Il a la volonté de faire rayonner la pensée militaire. Les jeunes officiers, voire les sous-officiers, sont encouragés à s'exprimer sur les objets tactiques qui leur sont familiers et à proposer des améliorations, à l'instar des Américains, très avancés dans ce domaine avec leurs boîtes à idées. La petite revue interne à la communauté doctrinale, Héraclès, donne ainsi la parole aux brigades pour qu'elles décrivent la façon dont elles appliquent leur doctrine d'emploi en Afghanistan, en Côte-d'Ivoire, au Kosovo ou lors des exercices pratiqués en France, afin de retrouver la liberté de ton nécessaire à une armée en action.
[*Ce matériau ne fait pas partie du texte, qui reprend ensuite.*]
(* ===== verification/UiKit.v ===== *)
(** * The kit of widgets

    The widgets of [components/ui/] that keep a state or compute what they
    show: the side bar of [sidebar.tsx] with [hooks/use-mobile.ts], the
    style, tooltip and legend of [chart.tsx], the carousel of
    [carousel.tsx] around an engine that is not part of the sources, and the
    errors of [field.tsx]. The other widgets of the directory only add class
    names to the elements of a library. *)

From Stdlib Require Import ZArith NArith Lia String.
From S2P Require Import Prelude JsString JsValue.
Local Open Scope string_scope.
Local Open Scope list_scope.

(** ** The side bar *)

Module SidebarKit.

Definition MOBILE_BREAKPOINT : Z := 768.
Definition SIDEBAR_COOKIE_MAX_AGE : Z := 60 * 60 * 24 * 7.

(** The provider: the prop [open] of the parent when it controls the side
    bar, the state of its own, the width of the window, and the cookie last
    written. *)
Record SidebarProvider := {
  openProp : option bool;
  _open : bool;
  openMobile : bool;
  innerWidth : Z;
  mobile : bool;
  cookie : option jsstring
}.

(** [(max-width: 767px)] *)
Definition media_matches (w : Z) : bool := (w <=? MOBILE_BREAKPOINT - 1)%Z.

(** The first rendering, with the effect of [useIsMobile]. *)
Definition mounted (prop : option bool) (defaultOpen : bool) (w : Z) : SidebarProvider :=
  {| openProp := prop; _open := defaultOpen; openMobile := false; innerWidth := w;
     mobile := (w <? MOBILE_BREAKPOINT)%Z; cookie := None |}.

Definition is_open (s : SidebarProvider) : bool := default (_open s) (openProp s).
Definition bool_text (b : bool) : jsstring := if b then js "true" else js "false".

Definition cookie_text (b : bool) : jsstring :=
  js "sidebar_state=" ++ bool_text b ++ js "; path=/; max-age=" ++ int_string SIDEBAR_COOKIE_MAX_AGE.

Section Provider.
(** [onOpenChange], as what it makes of the prop [open]. *)
Variable onOpenChange : option (bool -> option bool).

(** [setOpen(openState)] *)
Definition setOpen (openState : bool) (s : SidebarProvider) : SidebarProvider :=
  match onOpenChange with
  | Some handler => {| openProp := handler openState; _open := _open s; openMobile := openMobile s; innerWidth := innerWidth s;
                       mobile := mobile s; cookie := Some (cookie_text openState) |}
  | None => {| openProp := openProp s; _open := openState; openMobile := openMobile s; innerWidth := innerWidth s;
               mobile := mobile s; cookie := Some (cookie_text openState) |}
  end.

Definition setOpenMobile (b : bool) (s : SidebarProvider) : SidebarProvider :=
  {| openProp := openProp s; _open := _open s; openMobile := b; innerWidth := innerWidth s; mobile := mobile s; cookie := cookie s |}.

(** [toggleSidebar] of the rendering [r]: on a desktop the new state is
    computed from what was rendered, on a phone from the state. *)
Definition toggleSidebar (r s : SidebarProvider) : SidebarProvider :=
  if mobile r then setOpenMobile (negb (openMobile s)) s else setOpen (negb (is_open r)) s.

(** A resize: the media query reports a change only when its answer
    changes. *)
Definition resize (w : Z) (s : SidebarProvider) : SidebarProvider :=
  {| openProp := openProp s; _open := _open s; openMobile := openMobile s; innerWidth := w;
     mobile := if Bool.eqb (media_matches w) (media_matches (innerWidth s)) then mobile s else (w <? MOBILE_BREAKPOINT)%Z;
     cookie := cookie s |}.
Definition type_options : list (jsstring * jsstring) :=
  [(js "ALL", js "All Types"); (js "Single Server", js "Single Server"); (js "Load Balancer", js "Load Balancer");
   (js "External (FQDN)", js "External (FQDN)")].

Inductive upstreams_event :=
| SearchFor (q : jsstring)
| ChooseType (t : option UpstreamType)
| AskDelete (u : UpstreamItem)
| CloseDialog
| PollUpstreams
| UpstreamsAnswer (n : nat) (r : result jsstring (list UpstreamItem))
| DeletionAnswer (r : result ApiError val)
| DeletionReloaded.

Definition set_feed (p : page) (s : UpstreamsView) : UpstreamsView :=
  {| uv_feed := p; uv_search := uv_search s; uv_type := uv_type s; uv_target := uv_target s; uv_deleting := uv_deleting s |}.
Definition set_target (o : option UpstreamItem) (deleting : bool) (s : UpstreamsView) : UpstreamsView :=
  {| uv_feed := uv_feed s; uv_search := uv_search s; uv_type := uv_type s; uv_target := o; uv_deleting := deleting |}.
Definition set_filters (q : jsstring) (t : option UpstreamType) (s : UpstreamsView) : UpstreamsView :=
  {| uv_feed := uv_feed s; uv_search := q; uv_type := t; uv_target := uv_target s; uv_deleting := uv_deleting s |}.

Definition set_error (m : jsstring) (p : page (A := UpstreamItem)) : page :=
  {| shown := set_view_error (shown p) (Some m); sequence := sequence p; pending := pending p; applied := applied p |}.

Definition upstreams_handle (s : UpstreamsView) (e : upstreams_event) : UpstreamsView :=
  match e with
  | SearchFor q => set_filters q (uv_type s) s
  | ChooseType t => set_filters (uv_search s) t s
  | AskDelete u => set_target (Some u) (uv_deleting s) s
  | CloseDialog => set_target None (uv_deleting s) s
  | PollUpstreams => set_feed (fetch_start false (uv_feed s)) s
  | UpstreamsAnswer n r => set_feed (fetch_settle n r (uv_feed s)) s
  | DeletionAnswer (Ok _) => set_feed (fetch_start false (uv_feed s)) s
  | DeletionAnswer (Throw err) =>
      set_target None false (set_feed (set_error (str_or (err_message err) (js "Failed to delete upstream")) (uv_feed s)) s)
  | DeletionReloaded => set_target None false s
  end.

Inductive upstreams_table := LoadingPools | Failure (m : jsstring) | NoUpstreams | UpstreamRows (l : list upstream_row).

Section View.
Context `{CaseMapping}.

Definition upstreams_table_of (s : UpstreamsView) : upstreams_table :=
  match UpstreamTable.body_of (shown (uv_feed s)) (uv_type s) (uv_search s) with
  | UpstreamTable.Loading => LoadingPools
  | UpstreamTable.Failed m => Failure m
  | UpstreamTable.Empty => NoUpstreams
  | UpstreamTable.Rows l => UpstreamRows (map upstream_row_of l)
  end.

(** A failed deletion takes the table away: although the list is loaded,
    its message stands in place of the rows; the next poll, within five
    seconds, removes the message and loads again. *)
Lemma failed_deletion_hides_table (s : UpstreamsView) (err : ApiError) :
  loading (shown (uv_feed s)) = false -> err_message err <> [] ->
  let s1 := upstreams_handle s (DeletionAnswer (Throw err)) in
  upstreams_table_of s1 = Failure (err_message err) /\ items (shown (uv_feed s1)) = items (shown (uv_feed s)) /\
  error (shown (uv_feed (upstreams_handle s1 PollUpstreams))) = None.
Proof.
  intros Hl He s1. unfold s1, upstreams_table_of, UpstreamTable.body_of. cbn. rewrite Hl.
  destruct (err_message err); [done|]. done.
Qed.

(** When the filters hide every upstream, the table says that none is
    configured and offers to create the first. *)
Lemma hidden_upstreams_unconfigured (s : UpstreamsView) :
  loading (shown (uv_feed s)) = false -> error (shown (uv_feed s)) = None ->
  Forall (fun u => upstream_kept (uv_type s) (uv_search s) u = false) (items (shown (uv_feed s))) ->
  upstreams_table_of s = NoUpstreams.
Proof.
  intros Hl He Hf. unfold upstreams_table_of, UpstreamTable.body_of. rewrite Hl, He. unfold filtered.
  induction (items (shown (uv_feed s))) as [|u l IH]; [done|]. inversion Hf as [|? ? Hu Hl']; subst.
  cbn [List.filter]. rewrite Hu. by apply IH.
Qed.
End View.
End UpstreamsScreen.
(** What the store computes, [title.toLowerCase().includes(t.toLowerCase())],
    decides it. *)
Lemma includes_contains_ci (s t : string) :
  JS.includes (JS.toLowerCase s) (JS.toLowerCase t) = true ↔ contains_ci s t.
Proof.
  rewrite includes_spec. unfold contains_ci. split.
  - intros (pre & post & Heq).
    apply toLowerCase_app_inv in Heq as (s1 & s' & -> & <- & Heq).
    apply toLowerCase_app_inv in Heq as (s2 & s3 & -> & Hmid & <-).
    exists s1, s2, s3. split; [done|]. by apply toLowerCase_same_letters.
  - intros (pre & mid & post & -> & Hmid%toLowerCase_same_letters).
    exists (JS.toLowerCase pre), (JS.toLowerCase post).
    by rewrite !toLowerCase_app, Hmid.
Qed.

#[global] Instance contains_ci_dec s t : Decision (contains_ci s t).
Proof.
  refine (cast_if (decide (JS.includes (JS.toLowerCase s) (JS.toLowerCase t) = true)));
    by rewrite <- includes_contains_ci.
Defined.

(** Exact match on the status, when one is asked for. *)
Definition status_matches (status_ : option TaskStatus) (task : Task) : Prop :=
  match status_ with
  | Some s => task.(status) = s
  | None => True
  end.

(** Case-insensitive substring match on the title, when one is asked for. *)
Definition title_matches (title_ : option string) (task : Task) : Prop :=
  match title_ with
  | Some t => contains_ci task.(title) t
  | None => True
  end.

#[global] Instance status_matches_dec o t : Decision (status_matches o t).
Proof. destruct o; simpl; apply _. Defined.

#[global] Instance title_matches_dec o t : Decision (title_matches o t).
Proof. destruct o; simpl; apply _. Defined.
(** X8.  After an update answered 200, getById with the same identifier
    returns the Book the update returned, and getById with an identifier of
    another Book answers as before the update. *)
Theorem update_then_get `{Runtime} e id body (s : Store) r s' :
  router.put e id body s = (r, s') ->
  status r = 200 ->
  ∃ doc, data (json r) = Some (DataBook doc)
    ∧ castObjectId id = Some doc.1
    ∧ router.get id s' =
        (mkResponse 200 (mkEnvelope true None (Some (DataBook doc)) None), s')
    ∧ ∀ id' oid', castObjectId id' = Some oid' -> oid' ≠ doc.1 ->
        (router.get id' s').1 = (router.get id' s).1.
Proof.
  intros Hput H200.
  apply put_200_id in Hput
    as (oid & old & vt & va & vi & d & Hcast & _ & _ & -> & ->); [|done].
  eexists. split_and!; [done|done|..].
  - unfold router.get, Book_findById. by rewrite Hcast, lookup_insert_eq.
  - intros id' oid' Hcast' Hne. unfold router.get, Book_findById.
    rewrite Hcast', lookup_insert_ne by done. by destruct (s !! oid').
Qed.

Lemma update_then_get_witness :
  router.get id1
    (router.put (H := isoRuntime) tuesday id1
       (mkBody (Some "Dune Messiah") (Some "Herbert") (Some "978-0-441-17271-9")
          (Some "1965-08-01")) shelf1).2 =
    (mkResponse 200
       (mkEnvelope true None
          (Some (DataBook (1%N,
             mkBook "Dune Messiah" "Herbert" "978-0-441-17271-9"
               (-139449600000) 1000 2000))) None),
     {[ 1%N := mkBook "Dune Messiah" "Herbert" "978-0-441-17271-9"
                 (-139449600000) 1000 2000 ]}).
Proof.
  destruct (update_then_get (H := isoRuntime) tuesday id1
              (mkBody (Some "Dune Messiah") (Some "Herbert")
                 (Some "978-0-441-17271-9") (Some "1965-08-01"))
              shelf1 _ _ (surjective_pairing _) eq_refl)
    as (doc & Hdoc & _ & Hget & _).
  rewrite Hget. vm_compute in Hdoc. injection Hdoc as <-. by vm_compute.
Defined.

(** ** Reading *)

(** X9.  The list and getById agree: the list holds each identifier at most
    once, and for a well-formed identifier a Book is in the list exactly when
    getById answers 200 with that Book. *)
Theorem list_matches_get (s : Store) :
  ∃ books,
    (router.get_all s).1 =
      mkResponse 200
        (mkEnvelope true (Some (length books)) (Some (DataBooks books)) None)
    ∧ NoDup books.*1
    ∧ ∀ id oid b, castObjectId id = Some oid ->
        (oid, b) ∈ books ↔
        (router.get id s).1 =
          mkResponse 200 (mkEnvelope true None (Some (DataBook (oid, b))) None).
Proof.
  exists (Book_find_sort s). unfold Book_find_sort. split_and!; [done|..].
  - rewrite merge_sort_Permutation. apply NoDup_fst_map_to_list.
  - intros id oid b Hcast. rewrite merge_sort_Permutation, elem_of_map_to_list.
    unfold router.get, Book_findById. rewrite Hcast.
    destruct (s !! oid) as [b'|]; cbn; naive_solver.
Qed.

(** ** Duplicates and white space *)

(** X10.  White space around the isbn does not get a create past the
    uniqueness of the isbn: when a stored Book holds the trimmed isbn of a
    create input that passes validation, the create is answered 400 with the
    duplicate message and the store is as before. *)
Theorem create_duplicate_trimmed `{Runtime} e (s : Store) oid b t a i p d :
  s !! oid = Some b ->
  isbn b = trim i ->
  trim t ≠ "" -> trim a ≠ "" -> trim i ≠ "" -> p ≠ "" -> castDate p = Some d ->
  router.post e (mkBody (Some t) (Some a) (Some i) (Some p)) s =
    (failure 400 "A book with this ISBN already exists", s).
Proof.
  intros Hb Hi Ht Ha Hi' Hp Hd. rewrite post_checked by auto using trim_nonempty.
  by destruct (findOne_held i s oid b Hb Hi) as [doc ->].
Qed.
Le général Gérard Bezacier a ensuite décrit les trois sujets d'étude du CDEF pour 2005.

Premièrement, le CDEF cherche à préciser quels sont les adversaires des forces terrestres françaises et à déterminer les probabilités des scénarios d'emploi possibles. Pendant la guerre froide, la France ne reconnaissait même pas que l'Union soviétique était l'ennemi. Aujourd'hui, elle n'a peut-être pas d'ennemi mais en tout cas des adversaires car elle déplore des morts et des blessés sur les théâtres d'opération. Même si elle n'avait pas d'ennemi, il faudrait se poser une question : à qui peut-elle apparaître comme un ennemi ?

La nature des conflits a radicalement changé. Il ne s'agit plus d'agressions ou de conquêtes mais de conflits que l'on peut qualifier de « moralisateurs », visant soit à rétablir l'ordre, soit à faire prévaloir des valeurs, et qui se caractérisent par l'apparition d'un acteur majeur, à rebours de toute l'histoire militaire et du droit - jus ad bellum et jus in bello - depuis le plus haut Moyen-Âge : les populations civiles. C'est presque révolutionnaire : dans un contexte d'affaiblissement des États, de radicalisation et de dispersion de la violence, de prégnance de l'environnement juridique et médiatique, les populations - celle de la France comme celle des pays où son armée intervient - jouent un rôle central. Les Occidentaux, depuis 1945, ont bien du mal à établir la paix, même lorsqu'ils ont gagné la bataille, parfois avec une facilité déconcertante : deux Corées coexistent toujours, les guerres d'Indochine et du Vietnam se sont soldées par un échec, les Balkans flambent dès que les forces d'interposition relâchent leur pression et l'ONU doit maintenir sa présence à Chypre.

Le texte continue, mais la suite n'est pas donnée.